Rice husk ash (RHA) has been recently used as a source of silica (SiO2) production due to its high silica content. Besides, high purity silica nano-powder has been successfully synthesized from RHA and employed in various industries including electronic component manufacturing and fillers in polymers. Meanwhile, silica nanoparticles has been widely used in the application of Enhanced Oil Recovery (EOR). This is due to its ability in enhancing the foam stability besides modifying the wettability of the rocks in the formation. However, the synthesis of silica nanoparticles from RHA for the application in big scale operation such as EOR using conventional method is energy and time consuming. Therefore, the objective of this work is to study the effectiveness of using nano-sized rice husk ash (nano-RHA) as an additive to stabilize normal gas generated surfactant foam used in EOR. In order to decrease the size of the RHA into nano range, planetary ball mill was used in both dry grinding and wet grinding. Different surfactants including anionic and non-ionic were then used to study the polydispersity index of the dispersion and the hydrodynamic diameter using dynamic light scattering in dilute suspension. Besides, the nano-RHA was also characterized using FESEM, EDX, XRD and the change in specific area after grinding process was studied using BET. The foamability of different surfactants were then studied using minor concentration of nano-RHA. Next, the concentration of the nano-RHA was varied from 0.1wt% to 0.9wt% in normal gas bulk foam stability test using the suitable surfactant, the texture of foam was observed as well.
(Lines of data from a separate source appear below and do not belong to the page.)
(* ===== verification/_CoqProject ===== *)
-Q . S2P
Prelude.v
RustStd.v
Ordering.v
DeviceTypes.v
Samples.v
Devices.v
DeviceGraph.v
Reducers.v
GraphSpec.v
Daemon.v
MountEmitter.v
UeventListener.v
Zed.v
LinuxPlugin.v
PluginSpec.v
Change.v
DeviceIndex.v
IndexSpec.v
WireTypes.v
ActionRunner.v
ActionSpec.v
AgentComms.v
CommsSpec.v
ProtocolSpec.v
AgentSession.v
AgentSpec.v
AgentPlugins.v
DeviceService.v
OstPools.v
F64.v
Snapshots.v
RequestRetry.v
WarpTypes.v
WarpCache.v
WarpDrive.v
WarpLocks.v
WarpSpec.v
WarpDb.v
VersionUtils.v
Fids.v
Tasks.v
TasksSpec.v
Alerts.v
Journal.v
Sql.v
Network.v
SnapshotStore.v
Ldev.v
Corosync.v
DependencyTree.v
CommandModal.v
ModalSpec.v
Sfa.v
SfaService.v
Routes.v
Paging.v
Tree.v
TreeSpec.v
NtpConfig.v
FidActions.v
Stratagem.v
StratagemApi.v
Stonith.v
Fstab.v
Systemd.v
PoolActions.v
SnapshotActions.v
CrmMon.v
HaActions.v
CorosyncConf.v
Apart from that, the effect of oil on bulk foam was also studied. Finally, the result was compared using pure silica nanoparticles as the foam addictive at the same variation of concentrations. Dispersion stability tests showed that both anionic and non-ionic surfactants can be used to disperse nano-RHA in water. Moreover, in the presence of 0.9wt% of nano-RHA concentration, the bulk foam stability test results revealed that the sodium dodecyl sulfate (SDS) bulk foam half-life increased by 17.9% without the presence of oil, and gave an increment of 20.7% half-life in the presence of oil. Therefore, the study showed a potential of utilizing nano-RHA in stabilizing bulk foam.